Oxidative phosphorylation: unique regulatory mechanism and role in metabolic homeostasis

Oxidative phosphorylation is the primary source of metabolic energy, in the form of ATP, in higher plants and animals, but its regulation in vivo is not well understood. A model has been developed for oxidative phosphorylation in vivo that predicts behavior patterns that are both distinctive and consistent with experimental measurements of metabolism in intact cells and tissues. A major regulatory parameter is the energy state ([ATP]/[ADP][P-i], where brackets denote concentration).
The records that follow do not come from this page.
(** X2. Unwrapping is one level deep.  When the value under a key is a
    [Variant] whose payload is again a [Variant], the result holds the inner
    [Variant] under that key, and a second pass of [unpack_variants] over
    the result changes it again: the function is not idempotent. *)
Theorem unpack_variants_one_level (dictionary : dict) (k : pykey)
    (outer inner : string) (x : pyval) :
  NoDup dictionary.*1 →
  (k, PVariant outer (PVariant inner x)) ∈ dictionary →
  dict_get k (unpack_variants dictionary) = Some (PVariant inner x) ∧
  unpack_variants (unpack_variants dictionary) ≠ unpack_variants dictionary.
Proof.
  intros Hnd Hin.
  assert (dict_get k (unpack_variants dictionary) = Some (PVariant inner x)) as Hget.
  { rewrite unpack_variants_distinct by done.
    by rewrite (dict_get_map_distinct unpack_entry dictionary k _ Hnd Hin). }
  split; [exact Hget|].
  intros Heq. rewrite <- Heq in Hget.
  rewrite (unpack_variants_distinct dictionary Hnd) in Hget.
  apply (map_entry_elem_of unpack_entry) in Hin.
  rewrite unpack_entry_variant in Hin.
  rewrite unpack_variants_distinct in Hget by (by rewrite map_keys).
  rewrite (dict_get_map_distinct unpack_entry _ k (PVariant inner x)) in Hget;
    [|by rewrite map_keys|exact Hin].
  injection Hget as Hget. by apply unpack_entry_variant_differs in Hget.
Qed.

Lemma unpack_variants_one_level_witness :
  let d := [ (KStr "Name", PVariant "s" (PStr "hci0"));
             (KStr "Boxed", PVariant "v" (PVariant "s" (PStr "twice"))) ] in
  NoDup d.*1 ∧
  dict_get (KStr "Boxed") (unpack_variants d) = Some (PVariant "s" (PStr "twice")) ∧
  unpack_variants (unpack_variants d) ≠ unpack_variants d.
Proof.
  cbv zeta.
  match goal with |- NoDup (?d).*1 ∧ _ => set (d0 := d) end.
  assert (NoDup d0.*1) as Hnd by (apply (bool_decide_unpack _); vm_compute; exact I).
  split; [exact Hnd|].
  apply (unpack_variants_one_level d0 (KStr "Boxed") "v" "s" (PStr "twice") Hnd).
  apply list_elem_of_further, list_elem_of_here.
Defined.

End UnpackVariantsMore.

(** ** Runs of operations on an advertisement *)

Module AdvertisementRuns.
Import Py Advertisement Notions.

(** No operation rebinds [_service_uuids] or [service_data]. *)
Lemma apply_operations_reference (ops : list operation) (st : BLEAdvertisement * heap) :
  service_uuids (apply_operations ops st).1 = service_uuids st.1 ∧
  service_data (apply_operations ops st).1 = service_data st.1.
Proof.
  revert st. induction ops as [|op ops IH]; intros st; [done|].
  simpl. destruct (IH (apply_operation op st)) as [-> ->]. by destruct op.
Qed.

Lemma apply_operations_list (ops : list operation) (self : BLEAdvertisement) (h : heap) :
  (apply_operations ops (self, h)).2 !! service_uuids self =
  (λ xs, xs ++ supplied_uuids ops) <$> h !! service_uuids self.
Proof.
  revert self h. induction ops as [|op ops IH]; intros self h.
  - simpl. destruct (h !! service_uuids self); simpl; [by rewrite app_nil_r | done].
  - destruct op as [t|u|data|n|]; simpl apply_operations;
      try (exact (IH _ h)).
    + unfold add_service_uuid. simpl.
      rewrite (IH self (alter (λ xs, xs ++ [u]) (_service_uuids self) h)).
      unfold service_uuids. rewrite lookup_alter_eq.
      destruct (h !! _service_uuids self); simpl; [|done].
      by rewrite <- app_assoc.
Qed.

Lemma apply_operations_elsewhere (ops : list operation) (self : BLEAdvertisement)
    (h : heap) (l : loc) :
  l ≠ service_uuids self →
  (apply_operations ops (self, h)).2 !! l = h !! l.
Proof.
  revert self h. induction ops as [|op ops IH]; intros self h Hne; [done|].
  destruct op as [t|u|data|n|]; simpl apply_operations;
    unfold set_advertisement_type, add_service_uuid, add_manufacturer_data, add_local_name;
    simpl fst; simpl snd.
  - by apply IH.
  - rewrite IH by done. by rewrite lookup_alter_ne.
  - by apply IH.
  - by apply IH.
  - destruct self. by apply IH.
Qed.
(** X8.  The child after the plans query is the nudge exactly when the
    plans have loaded, the raw price is truthy and the site is eligible;
    otherwise it is the first of these three values that is falsy, as it
    is. *)
Theorem nudge_child_cases (this : DomainToPlanNudge.props) :
  DomainToPlanNudge.nudge (DomainToPlanNudge.render imports this)
  = (if negb (truthy (loaded this)) then DomainToPlanNudge.Value (loaded this)
     else if negb (truthy (DomainToPlanNudge.rawPrice this))
          then DomainToPlanNudge.Value (DomainToPlanNudge.rawPrice this)
     else if negb (truthy (DomainToPlanNudge.isEligible this))
          then DomainToPlanNudge.Value (DomainToPlanNudge.isEligible this)
     else DomainToPlanNudge.Nudge (DomainToPlanNudge.renderDomainToPlanNudge imports this))
  /\ ((exists element,
         DomainToPlanNudge.nudge (DomainToPlanNudge.render imports this)
         = DomainToPlanNudge.Nudge element)
      <-> truthy (loaded this) = true
          /\ truthy (DomainToPlanNudge.rawPrice this) = true
          /\ truthy (DomainToPlanNudge.isEligible this) = true).
Proof.
  rewrite isSiteEligible_child, isSiteEligible_cases.
  destruct (truthy (loaded this)) eqn:Hloaded; cbn [negb].
  - destruct (truthy (DomainToPlanNudge.rawPrice this)) eqn:Hprice; cbn [negb].
    + destruct (truthy (DomainToPlanNudge.isEligible this)) eqn:Heligible; cbn [negb].
      * split; [done|]. split; [done|]. intros _. by eexists.
      * rewrite ?Heligible. split; [done|]. split; [by intros [? ?]|]. by intros (_ & _ & ?).
    + rewrite ?Hprice. split; [done|]. split; [by intros [? ?]|]. by intros (_ & ? & _).
  - rewrite ?Hloaded. split; [done|]. split; [by intros [? ?]|]. by intros (? & _).
Qed.

(** X9.  When the plans have loaded and the raw price is the number 0 (or
    [NaN]), the child is that number whether or not the site is eligible: a
    value React puts in the page as text, where [false] or [null] would
    leave nothing. *)
Theorem zero_price_is_a_text_child (this : DomainToPlanNudge.props) :
  truthy (loaded this) = true ->
  DomainToPlanNudge.rawPrice this = JNum 0
  \/ DomainToPlanNudge.rawPrice this = JNaN ->
  DomainToPlanNudge.nudge (DomainToPlanNudge.render imports this)
  = DomainToPlanNudge.Value (DomainToPlanNudge.rawPrice this)
  /\ reactIgnores (DomainToPlanNudge.rawPrice this) = false.
Proof.
  intros Hloaded Hprice.
  rewrite isSiteEligible_child, isSiteEligible_cases, Hloaded. cbn [negb].
  by destruct Hprice as [-> | ->].
Qed.

(** X10.  The nudge shows a pair of prices exactly when the discounted price
    is truthy, and the amount in its call to action is then the discounted
    price, the second of the pair; with a discounted price of 0 or none the
    nudge shows no pair and the call to action names the raw price. *)
Theorem call_to_action_names_the_last_price (this : DomainToPlanNudge.props) :
  let element := DomainToPlanNudge.renderDomainToPlanNudge imports this in
  let text amount :=
    DomainToPlanNudge.translate this "Upgrade for %s"
      [DomainToPlanNudge.formatCurrency imports amount
         (DomainToPlanNudge.userCurrency this)] in
  match DomainToPlanNudge.price element with
  | Some (full, reduced) =>
      full = DomainToPlanNudge.rawPrice this
      /\ reduced = DomainToPlanNudge.discountedRawPrice this
      /\ truthy reduced = true
      /\ DomainToPlanNudge.callToAction element = text reduced
  | None =>
      truthy (DomainToPlanNudge.discountedRawPrice this) = false
      /\ DomainToPlanNudge.callToAction element = text (DomainToPlanNudge.rawPrice this)
  end.
Proof.
  cbv zeta. unfold DomainToPlanNudge.renderDomainToPlanNudge, js_or.
  cbn [DomainToPlanNudge.price DomainToPlanNudge.callToAction].
  by destruct (truthy (DomainToPlanNudge.discountedRawPrice this)) eqn:Hreduced.
Qed.

(** X11.  The connected component works for one site throughout: the own
    [siteId] when it is truthy, else the selected site.  The plans are
    queried for that site, and the nudge is shown exactly when that site's
    plans have loaded, its raw price for the personal plan is truthy and it
    is eligible; the link of the nudge is then the checkout of that site. *)
Theorem connected_works_for_one_site (translate : string -> list JsVal -> string)
    (state : State) (props_siteId : JsVal) :
  let site :=
    if truthy props_siteId then props_siteId
    else DomainToPlanNudge.getSelectedSiteId imports state in
  let div := DomainToPlanNudge.connected imports translate state props_siteId in
  DomainToPlanNudge.QuerySitePlans_siteId div = site
  /\ match DomainToPlanNudge.nudge div with
     | DomainToPlanNudge.Nudge element =>
         truthy (DomainToPlanNudge.hasLoadedFromServer
                   (DomainToPlanNudge.getPlansBySiteId imports state site)) = true
         /\ truthy (DomainToPlanNudge.getSitePlanRawPrice imports state site
                      (DomainToPlanNudge.PLAN_PERSONAL imports)) = true
         /\ truthy (DomainToPlanNudge.isEligibleForDomainToPaidPlanUpsell imports state site)
            = true
         /\ DomainToPlanNudge.href element
            = "/checkout/" +:+ js_toString site +:+ "/personal"
     | DomainToPlanNudge.Value v =>
         truthy v = false
         /\ (truthy (DomainToPlanNudge.hasLoadedFromServer
                       (DomainToPlanNudge.getPlansBySiteId imports state site))
             && truthy (DomainToPlanNudge.getSitePlanRawPrice imports state site
                          (DomainToPlanNudge.PLAN_PERSONAL imports))
             && truthy (DomainToPlanNudge.isEligibleForDomainToPaidPlanUpsell imports
                          state site)) = false
     end.
Proof.
  cbv zeta. unfold DomainToPlanNudge.connected. split; [reflexivity|].
  rewrite isSiteEligible_child, isSiteEligible_cases.
  unfold DomainToPlanNudge.mapStateToProps, js_or.
  cbn [DomainToPlanNudge.sitePlans DomainToPlanNudge.rawPrice DomainToPlanNudge.isEligible
       DomainToPlanNudge.mapped_sitePlans DomainToPlanNudge.mapped_rawPrice
       DomainToPlanNudge.mapped_isEligible DomainToPlanNudge.mapped_siteId].
  set (site := if truthy props_siteId then props_siteId
               else DomainToPlanNudge.getSelectedSiteId imports state).
  destruct (truthy (DomainToPlanNudge.hasLoadedFromServer _)) eqn:Hloaded; cbn [negb andb].
  - destruct (truthy (DomainToPlanNudge.getSitePlanRawPrice _ _ _ _)) eqn:Hprice;
      cbn [negb andb].
    + destruct (truthy (DomainToPlanNudge.isEligibleForDomainToPaidPlanUpsell _ _ _))
        eqn:Heligible; [done|].
      by rewrite ?Heligible.
    + by rewrite ?Hprice.
  - by rewrite ?Hloaded.
Qed.
End NudgeExtras.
Under physiological conditions, the [ATP] and [P-i] are similar to 100 times that of [ADP], and most of the change in energy state is through change in [ADP]. The rate of oxidative phosphorylation (y-axis) increases slowly with increasing [ADP] until a threshold is reached and then increases very rapidly and linearly with further increase in [ADP]. The dependence on [ADP] can be characterized by a threshold [ADP] (T) and control strength (CS), the normalized slope above threshold (Delta y/(Delta x/T). For normoxic cells without creatine kinase, T is similar to 30 mu M and CS is similar to 10 s(-1). Myocytes and cells with larger ranges of rates of ATP utilization, however, have the same [ADP]- and [AMP]-dependent mechanisms regulating metabolism and gene expression. To compensate, these cells have creatine kinase, and hydrolysis/synthesis of creatine phosphate increases the change in [P-i] and thereby CS. Cells with creatine kinase have [ADP] and [AMP], which are similar to cells without creatine kinase, despite the large differences in metabolic rate. P-31 measurements in human muscles during work-to-rest and rest-to-work transitions are consistent with predictions of the model.